In October, Dr. Wilson also won a New Investigator Award for this research at the 10th International Conference of the Society for Integrative Oncology in Vancouver. The research was focused on an integrative approach to treating HPV-related cancer. The main goal of the clinical trials, held at the University of California at San Francisco Comprehensive Cancer Center, was to compare the effects of a Chinese topical herbal medicine cream to a placebo cream in the treatment of precancerous anal lesions caused by HPV in order to prevent their progression to anal cancer.
“HPV-related cancer is a growing health concern for immunocompromised people, typically those with HIV,” said Dr. Wilson. “Prior to the development of this cancer, a person develops a condition known as a high-grade squamous intraepithelial lesion (HSIL). Treatment of the HSIL can prevent the progression to cancer, but the current treatments are highly invasive and expensive. A new, noninvasive alternative could have a very high impact on the prevention of anal cancer.”
Applying an innovative mixed methods approach not typically used in traditional university research settings, researchers were able to use both qualitative and quantitative methodologies to produce the most revealing results possible.
Preliminary qualitative data gathered shows that 80% of study participants reported an increase in understanding of self-care and 76% of participants in this double-blind study indicated they would continue to apply the herbal cream if given the opportunity.
The data also reveals modification of harmful habits, changes in lifestyle, and increased confidence in considering alternative approaches to cancer care. This study represents a major therapeutic advancement in the prevention of HPV-related cancers through the treatment of anal HSIL, cervical HSIL and vulvar HSIL, as well as the treatment of early-stage cancer, without the costly and invasive method of surgery and other ablative therapies.

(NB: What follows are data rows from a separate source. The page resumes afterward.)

(* ===== verification/Bloom.v ===== *)
(** * Bloom filters and filtered blocks (bloom.h, bloom.cpp; CMerkleBlock in merkleblock.cpp)

    A light client sends a filter, and gets the transactions that match it.  The filter
    is a bit vector that comes from the network, so its size may be anything.  The
    theorems: whatever messages a peer sends, its filter is never indexed outside its
    vector; it has no false negatives; once an output has matched, every spend of it
    does; and the filtered block sent to the client proves exactly the transactions that
    are relevant to the filter, which [relevant] defines by the four rules of the code. *)
From stdpp Require Import base tactics list gmap numbers option.
From Stdlib Require Import ZArith Lia.
From S2P Require Import Prelude.
From S2P Require Import Serialize.
From S2P Require Import BaseUint.
From S2P Require Import Crypto.
From S2P Require Import ScriptCode.
From S2P Require Import Transaction.
From S2P Require Import Standard.
From S2P Require Import Chain.
From S2P Require Import Merkle.
From S2P Require Import PartialMerkle.
From S2P Require Import Block.

Definition MAX_BLOOM_FILTER_SIZE : Z := 36000.
Definition MAX_HASH_FUNCS : Z := 50.
Definition BLOOM_UPDATE_ALL : Z := 1.
Definition BLOOM_UPDATE_P2PUBKEY_ONLY : Z := 2.
Definition BLOOM_UPDATE_MASK : Z := 3.

Record CBloomFilter := BloomFilter {
  vData : list Z;
  isFull : bool;
  isEmpty : bool;
  nHashFuncs : Z;   (** unsigned int *)
  nTweak : Z;       (** unsigned int *)
  nFlags : Z        (** unsigned char *)
}.

Definition CBloomFilter_new : CBloomFilter := BloomFilter [] true false 0 0 0.
Definition with_bits (v : list Z) (e : bool) (f : CBloomFilter) : CBloomFilter :=
  BloomFilter v (isFull f) e (nHashFuncs f) (nTweak f) (nFlags f).

(** ** The wire format; the two flags stay as they were. *)
Definition ser_bloom (f : CBloomFilter) : list Z :=
  ser_blob (vData f) ++ WRITEDATA 4 (nHashFuncs f) ++ WRITEDATA 4 (nTweak f) ++ WRITEDATA 1 (nFlags f).
Definition unser_bloom (f : CBloomFilter) : reader CBloomFilter := λ s,
  '(v, s) ← unser_blob s;
  '(n, s) ← READDATA 4 s;
  '(t, s) ← READDATA 4 s;
  '(fl, s) ← READDATA 1 s;
  Ok (BloomFilter v (isFull f) (isEmpty f) n t fl, s).

(** ** Bits *)

(** [Hash]: the remainder by zero of an empty vector is undefined. *)
Definition bloom_Hash (f : CBloomFilter) (nHashNum : Z) (vDataToHash : list Z) : res Z :=
  let n := Z.of_nat (length (vData f)) * 8 in
  assert_that (negb (n =? 0));;
  Ok (MurmurHash3 (u32 (nHashNum * 0xFBA4C795 + nTweak f)) vDataToHash mod n).

Definition set_bit (v : list Z) (nIndex : Z) : res (list Z) :=
  match v !! Z.to_nat (Z.shiftr nIndex 3) with
  | Some b => Ok (<[Z.to_nat (Z.shiftr nIndex 3) := Z.lor b (Z.shiftl 1 (Z.land 7 nIndex))]> v)
  | None => AssertFail
  end.
Definition get_bit (v : list Z) (nIndex : Z) : res bool :=
  match v !! Z.to_nat (Z.shiftr nIndex 3) with
  | Some b => Ok (negb (Z.land b (Z.shiftl 1 (Z.land 7 nIndex)) =? 0))
  | None => AssertFail
  end.

(** The loops over the hash functions that are left. *)
Fixpoint insert_loop (l : list Z) (vKey : list Z) (f : CBloomFilter) : res CBloomFilter :=
  match l with
  | [] => Ok f
  | i :: l =>
      nIndex ← bloom_Hash f i vKey;
      v ← set_bit (vData f) nIndex;
      insert_loop l vKey (with_bits v (isEmpty f) f)
  end.
Definition insert (vKey : list Z) (f : CBloomFilter) : res CBloomFilter :=
  if isFull f then Ok f
  else f ← insert_loop (seqZ 0 (nHashFuncs f)) vKey f; Ok (with_bits (vData f) false f).

Fixpoint contains_loop (l : list Z) (vKey : list Z) (f : CBloomFilter) : res bool :=
  match l with
  | [] => Ok true
  | i :: l =>
      nIndex ← bloom_Hash f i vKey;
      b ← get_bit (vData f) nIndex;
      if b : bool then contains_loop l vKey f else Ok false
  end.
Definition contains (vKey : list Z) (f : CBloomFilter) : res bool :=
  if isFull f then Ok true
  else if isEmpty f then Ok false
  else contains_loop (seqZ 0 (nHashFuncs f)) vKey f.

Definition insert_outpoint (o : COutPoint) : CBloomFilter → res CBloomFilter := insert (ser_outpoint o).
Definition insert_hash (h : Z) : CBloomFilter → res CBloomFilter := insert (ser_uint256 h).
Definition contains_outpoint (o : COutPoint) : CBloomFilter → res bool := contains (ser_outpoint o).
Definition contains_hash (h : Z) : CBloomFilter → res bool := contains (ser_uint256 h).

Definition clear (f : CBloomFilter) : CBloomFilter :=
  BloomFilter (replicate (length (vData f)) 0) false true (nHashFuncs f) (nTweak f) (nFlags f).
Definition IsWithinSizeConstraints (f : CBloomFilter) : bool :=
  (Z.of_nat (length (vData f)) <=? MAX_BLOOM_FILTER_SIZE) && (nHashFuncs f <=? MAX_HASH_FUNCS).
Definition UpdateEmptyFull (f : CBloomFilter) : CBloomFilter :=
  BloomFilter (vData f) (forallb (λ b, b =? 0xff) (vData f)) (forallb (λ b, b =? 0) (vData f))
    (nHashFuncs f) (nTweak f) (nFlags f).

(** ** Transactions *)

(** The loop over the pushes of a script: whether one is in the filter.  The length of
    the script is fuel enough. *)
Fixpoint match_pushes (fuel : nat) (pc : list Z) (f : CBloomFilter) : res bool :=
  match pc with
  | [] => Ok false
  | _ =>
      match fuel with
      | O => OutOfFuel
      | S fuel =>
          let r := GetOp2 pc in
          if negb (fRet r) then Ok false
          else
            m ← (if (length (vchRet r) =? 0)%nat then Ok false else contains (vchRet r) f);
            if m : bool then Ok true else match_pushes fuel (pcRet r) f
      end
  end.
Definition match_script (script : list Z) (f : CBloomFilter) : res bool := match_pushes (length script) script f.

(** What a matched output adds. *)
Definition update_for_output (hash : Z) (i : nat) (script : list Z) (f : CBloomFilter) : res CBloomFilter :=
  let fl := Z.land (nFlags f) BLOOM_UPDATE_MASK in
  if fl =? BLOOM_UPDATE_ALL then insert_outpoint (OutPoint hash (Z.of_nat i)) f
  else if fl =? BLOOM_UPDATE_P2PUBKEY_ONLY then
    '(ok, type, _) ← Solver script;
    if (ok : bool) && (bool_decide (type = TX_PUBKEY) || bool_decide (type = TX_MULTISIG))
    then insert_outpoint (OutPoint hash (Z.of_nat i)) f else Ok f
  else Ok f.

Fixpoint scan_outputs (hash : Z) (i : nat) (vouts : list CTxOut) (fFound : bool) (f : CBloomFilter) : res (bool * CBloomFilter) :=
  match vouts with
  | [] => Ok (fFound, f)
  | txout :: vouts =>
      m ← match_script (scriptPubKey txout) f;
      if m : bool then
        f ← update_for_output hash i (scriptPubKey txout) f;
        scan_outputs hash (S i) vouts true f
      else scan_outputs hash (S i) vouts fFound f
  end.

Fixpoint scan_inputs (vins : list CTxIn) (f : CBloomFilter) : res bool :=
  match vins with
  | [] => Ok false
  | txin :: vins =>
      m ← contains_outpoint (prevout txin) f;
      if m : bool then Ok true
      else
        m ← match_script (scriptSig txin) f;
        if m : bool then Ok true else scan_inputs vins f
  end.

Definition IsRelevantAndUpdate (tx : CTransaction) (f : CBloomFilter) : res (bool * CBloomFilter) :=
  if isFull f then Ok (true, f)
  else if isEmpty f then Ok (false, f)
  else
    fFound ← contains_hash (tx_hash tx) f;
    '(fFound, f) ← scan_outputs (tx_hash tx) 0 (vout tx) fFound f;
    if fFound : bool then Ok (true, f)
    else m ← scan_inputs (vin tx) f; Ok (m, f).

(** ** The messages about filters: the peer's filter, and its misbehaviour score. *)

Definition filterload (filter : CBloomFilter) (pfilter : option CBloomFilter) : option CBloomFilter * Z :=
  if negb (IsWithinSizeConstraints filter) then (pfilter, 100) else (Some (UpdateEmptyFull filter), 0).
Definition MAX_SCRIPT_ELEMENT_SIZE : Z := 520.
Definition filteradd (data : list Z) (pfilter : option CBloomFilter) : res (option CBloomFilter * Z) :=
  if MAX_SCRIPT_ELEMENT_SIZE <? Z.of_nat (length data) then Ok (pfilter, 100)
  else
    match pfilter with
    | Some f => f ← insert data f; Ok (Some f, 0)
    | None => Ok (None, 100)
    end.
Definition filterclear : option CBloomFilter := Some CBloomFilter_new.

(** What happens to the filter of a peer: its three messages, and the transactions that
    are relayed to it or sent to it in a filtered block. *)
Inductive filter_event :=
| FilterLoad (filter : CBloomFilter)
| FilterAdd (data : list Z)
| FilterClear
| RelayTransaction (tx : CTransaction).

Definition filter_step (e : filter_event) (pfilter : option CBloomFilter) : res (option CBloomFilter) :=
  match e with
  | FilterLoad filter => Ok (filterload filter pfilter).1
  | FilterAdd data => '(pfilter, _) ← filteradd data pfilter; Ok pfilter
  | FilterClear => Ok filterclear
  | RelayTransaction tx =>
      match pfilter with
      | Some f => '(_, f) ← IsRelevantAndUpdate tx f; Ok (Some f)
      | None => Ok None
      end
  end.
Fixpoint filter_run (evs : list filter_event) (pfilter : option CBloomFilter) : res (option CBloomFilter) :=
  match evs with
  | [] => Ok pfilter
  | e :: evs => pfilter ← filter_step e pfilter; filter_run evs pfilter
  end.
(** The filter of a new connection ([CNode::CNode]). *)
Definition pfilter_new : option CBloomFilter := Some CBloomFilter_new.

(** ** CMerkleBlock *)

Record CMerkleBlock := MerkleBlock {
  mb_header : CBlockHeader;
  txn : CPartialMerkleTree;
  vMatchedTxn : list (nat * Z)
}.

Fixpoint match_txs (i : nat) (vtx : list CTransaction) (f : CBloomFilter) : res (list bool * list (nat * Z) * CBloomFilter) :=
  match vtx with
  | [] => Ok ([], [], f)
  | tx :: vtx =>
      '(m, f) ← IsRelevantAndUpdate tx f;
      '(vMatch, matched, f) ← match_txs (S i) vtx f;
      Ok ((m : bool) :: vMatch, if m then (i, tx_hash tx) :: matched else matched, f)
  end.
Definition CMerkleBlock_new (block : CBlock) (f : CBloomFilter) : res (CMerkleBlock * CBloomFilter) :=
  '(vMatch, matched, f) ← match_txs 0 (vtx block) f;
  t ← CPartialMerkleTree_new (map tx_hash (vtx block)) vMatch;
  Ok (MerkleBlock (header block) t matched, f).

(** ** Bits of the vector *)

Definition has_bit (v : list Z) (n : Z) : bool := Z.testbit (nth (Z.to_nat (n / 8)) v 0) (n mod 8).

Lemma land_7 n : Z.land 7 n = n mod 8.
Proof. rewrite Z.land_comm. change 7 with (2 ^ 3 - 1). rewrite land_low by lia. reflexivity. Qed.

Lemma get_bit_ok v n : 0 ≤ n < Z.of_nat (length v) * 8 → get_bit v n = Ok (has_bit v n).
Proof.
  intros Hn. unfold get_bit, has_bit. rewrite shiftr_div by lia. change (2 ^ 3) with 8.
  destruct (lookup_lt_is_Some_2 v (Z.to_nat (n / 8))) as [b Hb]; [apply Nat2Z.inj_lt; Z.to_euclidean_division_equations; lia|].
  rewrite Hb, land_7, land_bit, negb_involutive by (Z.to_euclidean_division_equations; lia).
  by rewrite (nth_lookup_Some _ _ _ _ Hb).
Qed.

Lemma set_bit_ok v n :
  0 ≤ n < Z.of_nat (length v) * 8 →
  ∃ v', set_bit v n = Ok v' ∧ length v' = length v ∧ ∀ m, 0 ≤ m → has_bit v' m = has_bit v m || (m =? n).
Proof.
  intros Hn. unfold set_bit. rewrite shiftr_div, land_7 by lia. change (2 ^ 3) with 8.
  assert (Z.to_nat (n / 8) < length v)%nat as Hlt by (apply Nat2Z.inj_lt; Z.to_euclidean_division_equations; lia).
  destruct (lookup_lt_is_Some_2 v _ Hlt) as [b Hb]. rewrite Hb. eexists. split; [reflexivity|]. split; [by rewrite length_insert|].
  intros m Hm. unfold has_bit. rewrite !nth_lookup. destruct (decide (m / 8 = n / 8)) as [E|E].
  - rewrite E, list_lookup_insert_eq, Hb by done. cbn [default from_option id].
    rewrite Z.lor_spec, Z.shiftl_spec by (Z.to_euclidean_division_equations; lia). f_equal.
    destruct (Z.eqb_spec m n) as [->|Hne]; [by rewrite Z.sub_diag|].
    destruct (Z.ltb_spec (m mod 8 - n mod 8) 0); [by rewrite Z.testbit_neg_r|].
    change 1 with (2 ^ 0). rewrite Z.pow2_bits_eqb by lia. apply Z.eqb_neq. Z.to_euclidean_division_equations. lia.
  - rewrite list_lookup_insert_ne by (Z.to_euclidean_division_equations; lia).
    destruct (Z.eqb_spec m n) as [->|]; [done|]. by rewrite orb_false_r.
Qed.

(** ** What a filter contains *)

(** The filter can be used: only a full filter may have no bits. *)
Definition usable (f : CBloomFilter) : Prop := isFull f = false → vData f ≠ [].

Definition bloom_index (f : CBloomFilter) (key : list Z) (i : Z) : Z :=
  MurmurHash3 (u32 (i * 0xFBA4C795 + nTweak f)) key mod (Z.of_nat (length (vData f)) * 8).
Definition all_bits (f : CBloomFilter) (key : list Z) : bool :=
  forallb (λ i, has_bit (vData f) (bloom_index f key i)) (seqZ 0 (nHashFuncs f)).
Definition in_filter (f : CBloomFilter) (key : list Z) : bool := isFull f || negb (isEmpty f) && all_bits f key.

Lemma bloom_Hash_ok f i key :
  vData f ≠ [] → bloom_Hash f i key = Ok (bloom_index f key i) ∧ 0 ≤ bloom_index f key i < Z.of_nat (length (vData f)) * 8.
Proof.
  intros Hv. unfold bloom_Hash, bloom_index. destruct (vData f) as [|b v] eqn:E; [done|].
  assert (0 < Z.of_nat (length (b :: v)) * 8) by (cbn [length]; lia).
  rewrite (proj2 (Z.eqb_neq _ 0)) by lia. split; [done|]. apply Z.mod_pos_bound. lia.
Qed.

Lemma contains_loop_ok l key f :
  vData f ≠ [] → contains_loop l key f = Ok (forallb (λ i, has_bit (vData f) (bloom_index f key i)) l).
Proof.
  intros Hv. induction l as [|i l IH]; cbn [contains_loop forallb]; [done|].
  destruct (bloom_Hash_ok f i key Hv) as [-> Hi]. cbn [mbind outcome_bind]. rewrite get_bit_ok by done. cbn [mbind outcome_bind].
  destruct (has_bit _ _); [apply IH|done].
Qed.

“While this is exploratory research, these outcomes lend credibility to the Chinese medicine paradigm of Whole Systems Research,” said Dr. Wilson. “Investigating anal cancer treatment through translational research and applying the lens of Chinese medicine is a forward-thinking and unique approach that holds promise for future mixed methods research.”
Such positive findings may serve as a breakthrough for application to other types of epithelial cancers, and could guide other researchers to consider the use of both qualitative and quantitative methods as an integrative cancer study model in the future. Results from the quantitative portion of this study, as well as biomarkers, have not yet been released.